The rise (and success) of remote working in the UK legal sector in 2020.Reading Time: 5 minutes
Last week we published our UK legal sector ‘State of the Workplace 2020’ report in partnership with Today’s Conveyancer and the Practical Vision Network. The aim of the report was to shine a light on the huge and lasting impact the events of 2020 have had on UK law firms and legal sector employees.
We surveyed over 2500 legal professionals from a variety of specialist areas and levels of seniority and collected their thoughts, experiences and opinions on a wide array of topics. One of the most poignant topics was that of remote working.
In this series of articles, we’ll break down the key findings of our report, starting with the changes caused to the industry and its people by the huge shift towards remote working in the UK legal sector.
The sharp rise remote working in the UK legal sector
All the way back in March 2020, the Office of National Statistics (ONS) released findings from their Annual Population Survey (APS), which showed that 1.7 million UK workers were primarily working from home. This equates to just below 5% of the UK workforce. For comparison, five years ago, it was 4.1%. But by April, this percentage had shot all the way up to over 46%, nearly half of all working professionals in the UK. This highlights just how important workplace flexibility has been during the new normal.
But that percentage is general, including staff in retail, the service industry, and trade workers like electricians and plumbers. In other words, it includes all the people whose jobs can’t be performed remotely. And it is from April, and a lot can change in seven months (particularly in 2020).

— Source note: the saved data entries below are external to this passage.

(* ===== verification/BlockBody.v ===== *)
(** * Validation of a block body (consensus/src/pipeline/body_processor/
    body_validation_in_isolation.rs and body_validation_in_context.rs,
    consensus/core/src/{errors/block.rs, blockstatus.rs, mass/mod.rs})

    The rules that a body must keep by itself and against its header, up to
    and including the canonical payout of a shielded coinbase, and their
    declarative description.  What the window manager answers (the past median
    time of a block) is a parameter. *)

From S2P Require Import Prelude Bytes Transaction Sighash Mass ScriptNum TxIsolation Merkle TxHash Coinbase Header.

(** ** Data *)

Inductive BlockStatus :=
| StatusInvalid
| StatusUTXOValid
| StatusUTXOPendingVerification
| StatusDisqualifiedFromChain
| StatusHeaderOnly.

#[global] Instance block_status_eq_dec : EqDecision BlockStatus.
Proof. solve_decision. Defined.

Definition has_block_header (s : BlockStatus) : bool :=
  match s with
  | StatusHeaderOnly | StatusUTXOValid | StatusUTXOPendingVerification | StatusDisqualifiedFromChain => true
  | StatusInvalid => false
  end.
Definition has_block_body (s : BlockStatus) : bool :=
  match s with
  | StatusUTXOValid | StatusUTXOPendingVerification | StatusDisqualifiedFromChain => true
  | StatusInvalid | StatusHeaderOnly => false
  end.
Definition is_utxo_valid_or_pending (s : BlockStatus) : bool :=
  match s with StatusUTXOValid | StatusUTXOPendingVerification => true | _ => false end.

(** The errors of block processing; the texts of [InvalidShieldedState] are bytes. *)
Inductive RuleError :=
| WrongBlockVersion (got expected : Z)
| TimeTooFarIntoTheFuture (time max : Z)
| NoParents
| TooManyParents (n max : Z)
| OriginParent
| InvalidParentsRelation (a b : Hash)
| InvalidParent (p : Hash)
| MissingParents (missing : list Hash)
| PruningViolation (p : Hash)
| UnexpectedHeaderDaaScore (expected got : Z)
| UnexpectedHeaderBlueScore (expected got : Z)
| UnexpectedHeaderBlueWork (expected got : list Z)
| UnexpectedDifficulty (block : Hash) (got expected : Z)
| TimeTooOld (time min : Z)
| KnownInvalid
| MergeSetTooBig (n max : Z)
| ViolatingBoundedMergeDepth
| BadMerkleRoot (header calculated : Hash)
| NoTransactions
| FirstTxNotCoinbase
| MultipleCoinbases (i : nat)
| BadCoinbasePayload (e : CoinbaseError)
| BadCoinbasePayloadBlueScore (got expected : Z)
| BadShieldedCoinbasePayout
| TxInIsolationValidationFailed (id : Hash) (e : TxRuleError)
| ExceedsComputeMassLimit (mass limit : Z)
| ExceedsTransientMassLimit (mass limit : Z)
| ExceedsStorageMassLimit (mass limit : Z)
| ExceedsLanesPerBlockLimit (lanes limit : Z)
| ExceedsGasPerLaneLimit (lane : bytes) (gas limit : Z)
| DoubleSpendInSameBlock (o : TransactionOutpoint)
| ChainedTransaction (o : TransactionOutpoint)
| TxInContextFailed (id : Hash) (e : TxRuleError)
| WrongSubsidy (expected got : Z)
| DuplicateTransactions (id : Hash)
| InvalidPoW
| WrongHeaderPruningPoint (expected got : Hash)
| WrongSelectedParentOrder (block selected first : Hash)
| UnexpectedIndirectParents (expected got : list (list Hash))
| BadUTXOCommitment (block header calculated : Hash)
| BadAcceptedIDMerkleRoot (block header calculated : Hash)
| BadCoinbaseTransaction
| InvalidTransactionsInUtxoContext (invalid total : Z)
| InvalidShieldedState (block : Hash) (text : bytes)
| InvalidTransactionsInNewBlock (invalid : gmap Hash TxRuleError)
| InsufficientDaaWindowSize (n : Z)
| PrunedBlock.

Abbreviation bres := (res RuleError).

Record BlockMassLimits := mkMassLimits { storage_limit : Z; compute_limit : Z; transient_limit : Z }.
Record BlockLaneLimits := mkLaneLimits { lanes_per_block : Z; gas_per_lane : Z }.

Record Block := mkBlock { block_header : Header; block_transactions : list Transaction }.
Definition block_hash (b : Block) : Hash := hdr_hash (block_header b).

(** What [BlockBodyProcessor::new] takes from the parameters of the network.
    [Params::block_mass_limits] changes the transient limit at an activation. *)
Record BodyConfig := mkBodyConfig {
  prior_block_mass_limits : BlockMassLimits;
  new_transient_mass_limit : Z;
  limits_activation : Z;
  block_lane_limits : BlockLaneLimits;
  genesis_hash : Hash;
  shielded_coinbase : bool;
  coinbase_manager : CoinbaseManager;
  body_mass_calculator : MassCalculator;
  transaction_validator : TransactionValidator;
}.

Definition block_mass_limits (c : BodyConfig) (daa : Z) : BlockMassLimits :=
  let prior := prior_block_mass_limits c in
  if is_active (limits_activation c) daa
  then mkMassLimits (storage_limit prior) (compute_limit prior) (new_transient_mass_limit c)
  else prior.

(** [orchard::Address::from_raw_address_bytes(..).is_some()]. *)
Class OrchardAddresses := orchard_address : bytes → bool.

Section validation.
Context `{KaspaHashes} `{OrchardAddresses} (c : BodyConfig).

(** [shielded-core/src/coinbase.rs]. *)
Definition is_canonical_orchard_payout (script : bytes) : bool :=
  if (length script =? 43)%nat then orchard_address script else false.

(** ** Isolation *)

Definition check_has_transactions (b : Block) : bres () :=
  match block_transactions b with [] => Err NoTransactions | _ => Ok tt end.

Definition check_hash_merkle_root (b : Block) : bres () :=
  calculated ← calc_hash_merkle_root (block_transactions b);
  if bool_decide (calculated = hash_merkle_root (block_header b)) then Ok tt
  else Err (BadMerkleRoot (hash_merkle_root (block_header b)) calculated).

Definition check_only_one_coinbase (b : Block) : bres () :=
  first ← idx (block_transactions b) 0;
  if negb (is_coinbase first) then Err FirstTxNotCoinbase
  else
    match position is_coinbase (drop 1 (block_transactions b)) with
    | Some i => Err (MultipleCoinbases i)
    | None => Ok tt
    end.

Fixpoint transactions_in_isolation (txs : list Transaction) : bres () :=
  match txs with
  | [] => Ok tt
  | tx :: txs =>
      match validate_tx_in_isolation (transaction_validator c) tx with
      | Err e => Err (TxInIsolationValidationFailed (tx_id tx) e)
      | Panic => Panic
      | Ok _ => transactions_in_isolation txs
      end
  end.
Definition check_transactions_in_isolation (b : Block) : bres () := transactions_in_isolation (block_transactions b).

(** The gas that a transaction brings its lane to. *)
Definition lane_gas (lanes : gmap bytes Z) (tx : Transaction) : bres Z :=
  let occupied_lanes := Z.of_nat (size lanes) in
  match lanes !! subnetwork_id tx with
  | Some gas' => Ok (sat_add64 gas' (gas tx))
  | None =>
      if lanes_per_block (block_lane_limits c) <=? occupied_lanes
      then Err (ExceedsLanesPerBlockLimit (occupied_lanes + 1) (lanes_per_block (block_lane_limits c)))
      else Ok (gas tx)
  end.

Fixpoint block_masses (limits : BlockMassLimits) (txs : list Transaction) (total : NonContextualMasses) (total_storage : Z)
    (lanes : gmap bytes Z) : bres (NonContextualMasses * Z) :=
  match txs with
  | [] => Ok (total, total_storage)
  | tx :: txs =>
      masses ← calc_non_contextual_masses (body_mass_calculator c) tx;
      let total_compute := sat_add64 (compute_mass total) (compute_mass masses) in
      let total_transient := sat_add64 (transient_mass total) (transient_mass masses) in
      let total_storage := sat_add64 total_storage (storage_mass tx) in
      if compute_limit limits <? total_compute then Err (ExceedsComputeMassLimit total_compute (compute_limit limits))
      else if transient_limit limits <? total_transient then Err (ExceedsTransientMassLimit total_transient (transient_limit limits))
      else if storage_limit limits <? total_storage then Err (ExceedsStorageMassLimit total_storage (storage_limit limits))
      else
        lanes ←
          (if is_coinbase tx then Ok lanes
           else
             gas' ← lane_gas lanes tx;
             if gas_per_lane (block_lane_limits c) <? gas'
             then Err (ExceedsGasPerLaneLimit (subnetwork_id tx) gas' (gas_per_lane (block_lane_limits c)))
             else Ok (<[subnetwork_id tx := gas']> lanes));
        block_masses limits txs (mkMasses total_compute total_transient) total_storage lanes
  end.
Definition check_block_mass (b : Block) : bres (NonContextualMasses * Z) :=
  block_masses (block_mass_limits c (daa_score (block_header b))) (block_transactions b) (mkMasses 0 0) 0 ∅.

Our research into a number of professional industries shows the percentage is much higher when you look at specific sectors. For example, over 80% of respondents to our survey have been remote working in the UK legal sector this year.
Is remote work in law firms lagging behind other sectors?
Firstly, law firms increasing their rates of remote work by so much in such a short space of time is no mean feat.
But against other comparable sectors, our data would suggest they have actually fallen behind the trend. Further ONS findings released in May showed that the average rate of remote work in similar professional sectors at the time was 88%. After all, remote work already tended to be very popular with the majority of professional service sectors according to Buffer’s State of Remote Work Report 2020 (all data collected prior to the Coronavirus pandemic).
In order to better understand the levels of remote working in the UK legal sector, we broke down our responses by seniority of position. While most positions had telecommuting rates of over 70%, the two exceptions were partners and will-writers. This suggests that, rather than being down to slow implementation, the limits of remote work for legal professionals stem from the specific requirements of certain roles.
A significant number of law firm partners continued to work from the office through the majority of lockdown. This makes a certain amount of sense, given that they’re the leaders of their organisations, and have the highest levels of engagement in law firms due to being heavily invested in the success of the business. As a result, many partners likely chose to remain centralised in order to support their newly remote staff members.
When it comes to will-writers, we’ve actually seen changes to the requirements of their profession unfold in real-time. Until as recently as August, will-writers were required to be physically present as a witness during a will signing. This legal obligation meant that a lot of will-writers still had to interact directly with clients and spend more time in the office despite lockdown. But now, they’ll be able to use modern tools like video conferencing software and e-signing functionality to conduct their responsibilities from a distance.
This shows that law firms have generally done their best comply with government recommendations, and given that fact, the leaps and bounds they’ve made to get 81% of staff into remote work should be commended.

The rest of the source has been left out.